The KCL Import Tool now adds support for converting Terraform Provider Schema to KCL Schema based on Protobuf, JsonSchema OpenAPI models, and Go Structures, such as the following Terraform Provider Json (obtained through the command terraform providers schema -json > provider.json , For more details, please refer to https://developer.hashicorp.com/terraform/cli/commands/providers/schema)

{
"format_version": "0.2",
"provider_schemas": {
"registry.terraform.io/aliyun/alicloud": {
"provider": {
"version": 0,
"block": {
"attributes": {},
"block_types": {},
"description_kind": "plain"
}
},
"resource_schemas": {
"alicloud_db_instance": {
"version": 0,
"block": {
"attributes": {
"db_instance_type": {
"type": "string",
"description_kind": "plain",
"computed": true
},
"engine": {
"type": "string",
"description_kind": "plain",
"required": true
},
"security_group_ids": {
"type": [
"set",
"string"
],
"description_kind": "plain",
"optional": true,
"computed": true
},
"security_ips": {
"type": [
"set",
"string"
],
"description_kind": "plain",
"optional": true,
"computed": true
},
"tags": {
"type": [
"map",
"string"
],
"description_kind": "plain",
"optional": true
}
},
"block_types": {},
"description_kind": "plain"
}
},
"alicloud_config_rule": {
"version": 0,
"block": {
"attributes": {
"compliance": {
"type": [
"list",
[
"object",
{
"compliance_type": "string",
"count": "number"
}
]
],
"description_kind": "plain",
"computed": true
},
"resource_types_scope": {
"type": [
"list",
"string"
],
"description_kind": "plain",
"optional": true,
"computed": true
}
}
}
}
},
"data_source_schemas": {}
}
}
}

Then the tool can output the following KCL code

"""
This file was generated by the KCL auto-gen tool. DO NOT EDIT.
Editing this file might prove futile when you re-run the KCL auto-gen generate command.
"""

schema AlicloudConfigRule:
"""
AlicloudConfigRule

Attributes
----------
compliance: [ComplianceObject], optional
resource_types_scope: [str], optional
"""

compliance?: [ComplianceObject]
resource_types_scope?: [str]

schema ComplianceObject:
"""
ComplianceObject

Attributes
----------
compliance_type: str, optional
count: int, optional
"""

compliance_type?: str
count?: int

schema AlicloudDbInstance:
"""
AlicloudDbInstance

Attributes
----------
db_instance_type: str, optional
engine: str, required
security_group_ids: [str], optional
security_ips: [str], optional
tags: {str:str}, optional
"""

db_instance_type?: str
engine: str
security_group_ids?: [str]
security_ips?: [str]
tags?: {str:str}

check:
isunique(security_group_ids)
isunique(security_ips)

KCL Vault Integration

In just three steps, we can use Vault to store and manage sensitive information and use it in KCL.
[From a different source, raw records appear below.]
(* ===== verification/DwarfOpExpr.v ===== *)
(** Functional correctness of the DWARF expression evaluator ([DwarfOp.cpp]): decoding inverts the
    encoding that the opcode table prescribes, expression trees compiled to DWARF evaluate to their
    meaning, and the branch and pick instructions behave as stated. *)
From Stdlib Require Import ZArith Lia Bool Strings.Byte.
From stdpp Require Import base numbers list gmap.
From S2P Require Import Prelude Memory DwarfMemory DwarfEncode DwarfStructs Regs DwarfOpTable DwarfOp DwarfOpSafety.
#[local] Open Scope Z_scope.

(** * Encoding of instructions *)

Section Encoding.
Context (A : addr_type).

Fixpoint encode_operands (op : OpCallback) (vals : list Z) (i : nat) : list byte :=
  match vals with
  | [] => []
  | v :: vs => encode_operand A (operand_encoding op i) v ++ encode_operands op vs (S i)
  end.

Fixpoint operands_ok (op : OpCallback) (vals : list Z) (i : nat) : Prop :=
  match vals with
  | [] => True
  | v :: vs => operand_ok A (operand_encoding op i) v /\ operands_ok op vs (S i)
  end.

(** An instruction: an opcode and its operands. *)
Definition instr : Type := Z * list Z.

Definition encode (i : instr) : list byte :=
  byte_of (fst i) :: encode_operands (op_callback (fst i)) (snd i) 0.

Definition instr_ok (i : instr) : Prop :=
  0 <= fst i < 256 /\ Z.of_nat (length (snd i)) = num_operands (op_callback (fst i)) /\
  operands_ok (op_callback (fst i)) (snd i) 0.

Definition encode_all (l : list instr) : list byte := concat (map encode l).

Lemma encode_all_app l1 l2 : encode_all (l1 ++ l2) = encode_all l1 ++ encode_all l2.
Proof. unfold encode_all. by rewrite map_app, concat_app. Qed.
End Encoding.

(** * Decoding inverts encoding *)

Section Decoding.
Context (A : addr_type) (regular_memory : Memory) (bm : Z -> option byte).
Implicit Types (s : DwarfOp) (d : DwarfMemory).

Lemma on_memory_run {B} (m : DM B) s b d' :
  m (op_memory s) = Done (b, d') -> on_memory m s = Done (b, put_memory d' s).
Proof. unfold on_memory, zoom. by intros ->. Qed.

Lemma read_operands_run op vals i s :
  operands_ok A op vals i -> at_bytes bm (op_memory s) (encode_operands A op vals i) ->
  read_operands A op (length vals) i s
  = Done (true, put_operands (operands_ s ++ map (addr A) vals)
                  (put_memory (skip (len (encode_operands A op vals i)) (op_memory s)) s)).
Proof.
  revert i s. induction vals as [|v vals IH]; intros i s Hok Ha.
  - destruct Ha as (_ & Hc & _). change (len (encode_operands A op [] i)) with 0. rewrite skip_0 by done.
    cbn. rewrite app_nil_r. by destruct s.
  - destruct Hok as [Hv Hok]. cbn [encode_operands] in *. apply (at_bytes_split bm) in Ha as [Hb Ha].
    cbn [read_operands length]. unfold bind at 1.
    rewrite (on_memory_run _ _ _ _ (ReadEncodedValue_run A bm _ _ _ Hv Hb)).
    cbn [bind modify]. unfold bind, modify. rewrite IH; [|done|done].
    cbn. rewrite skip_skip, <- app_assoc, addr_u64, len_app. done.
Qed.

(** The state in which the handler of [i] starts. *)
Definition ready (i : instr) s : DwarfOp :=
  put_operands (map (addr A) (snd i))
    (put_memory (skip (len (encode A i)) (op_memory s))
      (put_cur_op (fst i) (put_error (with_code DWARF_ERROR_NONE (last_error_ s)) s))).

Lemma Decode_run i h s :
  instr_ok A i -> kOpHandleFuncList A regular_memory (handle_func (op_callback (fst i))) = Some h ->
  num_required_stack_values (op_callback (fst i)) <= Z.of_nat (length (stack_ s)) ->
  at_bytes bm (op_memory s) (encode A i) ->
  Decode A regular_memory s = h (ready i s).
Proof.
  intros (Hop & Hn & Hok) Hh Hst Ha. unfold Decode, bind at 1, modify at 1.
  change (encode A i) with ([byte_of (fst i)] ++ encode_operands A (op_callback (fst i)) (snd i) 0) in Ha.
  apply (at_bytes_split bm) in Ha as [Hb Ha]. unfold bind at 1.
  erewrite on_memory_run; [|exact (ReadUnsigned_1_run bm _ _ Hb)].
  rewrite byte_val_of, Z.mod_small by lia. unfold bind at 1, modify at 1. rewrite Hh.
  unfold bind at 1. cbn [StackSize gets]. unfold StackSize, gets. cbn [stack_ put_memory put_error put_cur_op].
  rewrite (proj2 (Z.ltb_ge _ _)) by lia. unfold bind at 1, modify at 1. unfold bind at 1.
  rewrite <- Hn, Nat2Z.id. rewrite read_operands_run; [|done|done].
  unfold ready. f_equal. cbn [operands_ put_operands op_memory put_memory put_error put_cur_op].
  change (encode A i) with ([byte_of (fst i)] ++ encode_operands A (op_callback (fst i)) (snd i) 0).
  rewrite len_app, skip_skip. done.
Qed.
End Decoding.

(** * Expression trees *)

Inductive unop : Set := Abs | Neg | Not.
Inductive binop : Set :=
| And | Div | Minus | Mod | Mul | Or | Plus | Shl | Shr | Shra | Xor | Eq | Ge | Gt | Le | Lt | Ne.

(** Constants, register contents plus an offset, memory, and operators. *)
Inductive expr : Set :=
| ELit (v : Z)
| EReg (r off : Z)
| EDeref (e : expr)
| EDerefSize (n : Z) (e : expr)
| EPlusConst (e : expr) (c : Z)
| EUn (u : unop) (e : expr)
| EBin (b : binop) (e1 e2 : expr).

Section Meaning.
Context (A : addr_type) (regular_memory : Memory) (orig : list Z).

(** Arithmetic on [AddressType]; [None] where C++ leaves the result undefined. *)
Definition un_meaning (u : unop) (x : Z) : option Z :=
  match u with
  | Abs => if saddr A x =? - 2 ^ (bits A - 1) then None else Some (Z.abs (saddr A x))
  | Neg => if saddr A x =? - 2 ^ (bits A - 1) then None else Some (addr A (- x))
  | Not => Some (2 ^ bits A - 1 - x)
  end.

Definition bin_meaning (b : binop) (x y : Z) : option Z :=
  let cmp (c : bool) := Some (if c then 1 else 0) in
  match b with
  | And => Some (Z.land x y)
  | Or => Some (Z.lor x y)
  | Xor => Some (Z.lxor x y)
  | Plus => Some (addr A (x + y))
  | Minus => Some (addr A (x - y))
  | Mul => Some (addr A (x * y))
  | Div =>
      if (y =? 0) || ((saddr A x =? - 2 ^ (bits A - 1)) && (saddr A y =? -1)) then None
      else Some (addr A (Z.quot (saddr A x) (saddr A y)))
  | Mod => if y =? 0 then None else Some (x mod y)
  | Shl => if y <? bits A then Some (addr A (x * 2 ^ y)) else None
  | Shr => if y <? bits A then Some (x / 2 ^ y) else None
  | Shra => if y <? bits A then Some (addr A (saddr A x / 2 ^ y)) else None
  | Eq => cmp (x =? y)
  | Ge => cmp (y <=? x)
  | Gt => cmp (y <? x)
  | Le => cmp (x <=? y)
  | Lt => cmp (x <? y)
  | Ne => cmp (negb (x =? y))
  end.

(** The value of an expression over the register values [orig] and the process memory. *)
Fixpoint meaning (e : expr) : option Z :=
  match e with
  | ELit v => Some v
  | EReg r off => (fun x => addr A (x + off)) <$> orig !! Z.to_nat r
  | EDeref e => a ← meaning e; le_val <$> ReadFully regular_memory a (size_of A)
  | EDerefSize n e =>
      if (0 <? n) && (n <=? size_of A)
      then a ← meaning e; le_val <$> ReadFully regular_memory a n else None
  | EPlusConst e c => (fun x => addr A (x + c)) <$> meaning e
  | EUn u e => x ← meaning e; un_meaning u x
  | EBin b e1 e2 => x ← meaning e1; y ← meaning e2; bin_meaning b x y
  end.

(** The literals of an expression fit their encodings. *)
Fixpoint expr_ok (e : expr) : Prop :=
  match e with
  | ELit v => in_u (bits A) v
  | EReg r off => in_u (bits A) r /\ in_s 63 off
  | EDeref e | EDerefSize _ e | EUn _ e => expr_ok e
  | EPlusConst e c => expr_ok e /\ in_u 64 c
  | EBin _ e1 e2 => expr_ok e1 /\ expr_ok e2
  end.
End Meaning.

Definition un_opcode (u : unop) : Z := match u with Abs => 0x19 | Neg => 0x1f | Not => 0x20 end.

Definition bin_opcode (b : binop) : Z :=
  match b with
  | And => 0x1a | Div => 0x1b | Minus => 0x1c | Mod => 0x1d | Mul => 0x1e | Or => 0x21 | Plus => 0x22
  | Shl => 0x24 | Shr => 0x25 | Shra => 0x26 | Xor => 0x27
  | Eq => 0x29 | Ge => 0x2a | Gt => 0x2b | Le => 0x2c | Lt => 0x2d | Ne => 0x2e
  end.

(** Reverse Polish code, with the short forms of literals and register accesses. *)
Fixpoint flatten (e : expr) : list instr :=
  match e with
  | ELit v => [if v <? 32 then (0x30 + v, []) else (0x10, [v])]
  | EReg r off => [if r <? 32 then (0x70 + r, [off]) else (0x92, [r; off])]
  | EDeref e => flatten e ++ [(0x06, [])]
  | EDerefSize n e => flatten e ++ [(0x94, [n])]
  | EPlusConst e c => flatten e ++ [(0x23, [c])]
  | EUn u e => flatten e ++ [(un_opcode u, [])]
  | EBin b e1 e2 => flatten e1 ++ flatten e2 ++ [(bin_opcode b, [])]
  end.

Definition compile (A : addr_type) (e : expr) : list byte := encode_all A (flatten e).

Section Execution.
Context (A : addr_type) (regular_memory : Memory) (orig : list Z) (bm : Z -> option byte).
Hypothesis Horig : Forall (in_u (bits A)) orig.
Implicit Types (s : DwarfOp).
Local Abbreviation Decode := (Decode A regular_memory).
Local Abbreviation op_inv := (op_inv A orig).

(** One instruction, with what an execution of straight-line code keeps. *)
Definition step1 s (i : instr) s' : Prop :=
  Decode s = Done (true, s') /\ op_memory s' = skip (len (encode A i)) (op_memory s) /\
  is_register_ s' = is_register_ s /\ dex_pc_set_ s' = dex_pc_set_ s /\ cur_op_ s' = fst i /\
  op_inv s'.

Inductive dsteps : DwarfOp -> list instr -> DwarfOp -> Prop :=
| dsteps_nil s : dsteps s [] s
| dsteps_cons s i s1 l s2 : step1 s i s1 -> dsteps s1 l s2 -> dsteps s (i :: l) s2.

Lemma dsteps_app s l1 s1 l2 s2 : dsteps s l1 s1 -> dsteps s1 l2 s2 -> dsteps s (l1 ++ l2) s2.
Proof. induction 1; simpl; eauto using dsteps. Qed.

Lemma dsteps_post s l s' :
  dsteps s l s' -> op_inv s ->
  op_inv s' /\ op_memory s' = skip (len (encode_all A l)) (op_memory s) /\
  is_register_ s' = is_register_ s /\ dex_pc_set_ s' = dex_pc_set_ s.
Proof.
  induction 1 as [s|s i s1 l s2 (_ & Hm & Hr & Hx & _ & Hinv1) _ IH]; intros Hinv.
  - split; [done|]. change (len (encode_all A [])) with 0. rewrite skip_0; [done|]. apply Hinv.
  - destruct (IH Hinv1) as (? & Hm2 & -> & ->). split; [done|]. rewrite Hm2, Hm, skip_skip.
    change (encode_all A (i :: l)) with (encode A i ++ encode_all A l). by rewrite len_app.
Qed.

(** A handler that ends with a new stack makes a step. *)
Lemma step1_run i h s st rg :
  op_inv s -> instr_ok A i -> at_bytes bm (op_memory s) (encode A i) ->
  kOpHandleFuncList A regular_memory (handle_func (op_callback (fst i))) = Some h ->
  num_required_stack_values (op_callback (fst i)) <= Z.of_nat (length (stack_ s)) ->
  h (ready A i s) = Done (true, put_regs_info rg (put_stack st (ready A i s))) ->
  exists s', step1 s i s' /\ stack_ s' = st.
Proof.
  intros Hinv Hi Ha Hh Hst Hrun. pose proof (Decode_run A regular_memory bm i h s Hi Hh Hst Ha) as Hd.
  rewrite Hrun in Hd. exists (put_regs_info rg (put_stack st (ready A i s))). split; [|done].
  split; [exact Hd|].
  assert (op_inv (put_regs_info rg (put_stack st (ready A i s)))) as Hinv'; [|done].
  pose proof (Decode_safe A regular_memory orig Horig s Hinv) as Hw. unfold wp in Hw. rewrite Hd in Hw.
  apply Hw.
Qed.

Lemma quick_stack s x st : stack_ s = x :: st -> s = put_stack (x :: st) s.
Proof. destruct s; simpl. by intros ->. Qed.

(** The unary and binary handlers compute the meaning of their operator. *)
Lemma un_run u x st s v :
  stack_ s = x :: st -> in_u (bits A) x -> un_meaning A u x = Some v ->
  exists h, kOpHandleFuncList A regular_memory (handle_func (op_callback (un_opcode u))) = Some h /\
            h s = Done (true, put_stack (v :: st) s).
Proof.
  intros Hs Hx Hv. rewrite (quick_stack _ _ _ Hs). pose proof (bits_pos A) as Hb.
  destruct u; (eexists; split; [reflexivity|]); apply wp_run; simpl in Hv.
  - unfold op_abs, signed_neg. op_simpl. destruct (Z.eqb_spec (saddr A x) (- 2 ^ (bits A - 1))); [done|].
    injection Hv as <-. pose proof (sgn_range (bits A) x Hb) as Hr. fold (saddr A x) in Hr.
    destruct (Z.ltb_spec (saddr A x) 0); op_simpl; (split; [done|]); repeat f_equal.
    + rewrite Z.abs_neq by lia. apply addr_small. unfold in_u. 
      pose proof (Z.pow_lt_mono_r 2 (bits A - 1) (bits A) ltac:(lia) ltac:(lia) ltac:(lia)). lia.
    + rewrite Z.abs_eq by lia. apply addr_small. unfold in_u.
      pose proof (Z.pow_lt_mono_r 2 (bits A - 1) (bits A) ltac:(lia) ltac:(lia) ltac:(lia)). lia.
  - unfold op_neg, signed_neg. op_simpl. destruct (Z.eqb_spec (saddr A x) (- 2 ^ (bits A - 1))); [done|].
    injection Hv as <-. op_simpl. split; [done|].
    enough (addr A (- saddr A x) = addr A (- x)) as E by (by rewrite E). unfold addr, saddr.
    rewrite <- !Z.sub_0_l.
    by rewrite <- (wrap_sub_r (bits A) 0 (sgn (bits A) x)), wrap_sgn, wrap_sub_r by lia.
  - unfold op_not. op_simpl. injection Hv as <-. split; [done|].
    enough (addr A (Z.lnot x) = 2 ^ bits A - 1 - x) as E by (by rewrite E).
    unfold addr, Z.lnot, wrap. rewrite <- (Z.mod_add _ 1) by (apply Z.pow_nonzero; lia).
    rewrite Z.mod_small by (unfold in_u in Hx; lia). lia.
Qed.

Lemma bin_run b x y st s v :
  stack_ s = y :: x :: st -> in_u (bits A) x -> in_u (bits A) y -> bin_meaning A b x y = Some v ->
  exists h, kOpHandleFuncList A regular_memory (handle_func (op_callback (bin_opcode b))) = Some h /\
            h s = Done (true, put_stack (v :: st) s).
Proof.
  intros Hs Hx Hy Hv. rewrite (quick_stack _ _ _ Hs).
  destruct b; (eexists; split; [reflexivity|]); apply wp_run; cbn [bin_meaning] in Hv; revert Hv.
  all: unfold op_and, op_or, op_xor, op_plus, op_minus, op_mul, op_div, op_mod, op_shl, op_shr, op_shra,
    op_eq, op_ge, op_gt, op_le, op_lt, op_ne, op_compare, bool_to_dwarf_bool; op_simpl;
    try (intros [= <-]; rewrite ?Z.geb_leb, ?Z.gtb_ltb; by split).
  - destruct (y =? 0); [done|]. cbn [orb]. destruct (_ && _); op_simpl; [done|]. by intros [= <-].
  - destruct (y =? 0); [done|]. op_simpl. by intros [= <-].
  - destruct (Z.ltb_spec y (bits A)); [|done]. rewrite (proj2 (Z.leb_gt _ _)) by lia. op_simpl.
    intros [= <-]. rewrite Z.shiftl_mul_pow2 by (unfold in_u in Hy; lia). by split.
  - destruct (Z.ltb_spec y (bits A)); [|done]. rewrite (proj2 (Z.leb_gt _ _)) by lia. op_simpl.
    intros [= <-]. rewrite Z.shiftr_div_pow2 by (unfold in_u in Hy; lia). by split.
  - destruct (Z.ltb_spec y (bits A)); [|done]. rewrite (proj2 (Z.leb_gt _ _)) by lia. op_simpl.
    intros [= <-]. rewrite Z.shiftr_div_pow2 by (unfold in_u in Hy; lia). by split.
Qed.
Firstly, we install and use Vault to store foo and bar information

vault kv put secret/foo foo=foo
vault kv put secret/bar bar=bar

Then write the following KCL code (main.k)

apiVersion = "apps/v1"
kind = "Deployment"
metadata = {
name = "nginx"
labels.app = "nginx"
annotations: {
"secret-store": "vault"
# Valid format:
# "ref+vault://PATH/TO/KV_BACKEND#/KEY"
"foo": "ref+vault://secret/foo#/foo"
"bar": "ref+vault://secret/bar#/bar"
}
}
spec = {
replicas = 3
selector.matchLabels = metadata.labels
template.metadata.labels = metadata.labels
template.spec.containers = [
{
name = metadata.name
image = "${metadata.name}:1.14.2"
ports = [{ containerPort = 80 }]
}
]
}

Finally, the decrypted configuration can be obtained through the Vals command-line tool

kcl main.k | vals eval -f -

For more details and use cases, please refer to https://kcl-lang.io/docs/user_docs/guides/secret-management/vault

Community

  • 🎉 Congratulations to Zhu Junxing from Huazhong University of Science and Technology for successfully passing the mid-term assessment of the Gitlink Coding Summer Camp (GLCC) and completing the conversion of KCL Import tool Jsonschema and Terraform Provider Schema to KCL Schema. The community will grant him the KCL Community Maintainer role in the future.
  • 💻 KCL participated in the CNCF TAG Application Delivery community meeting and reported on the project.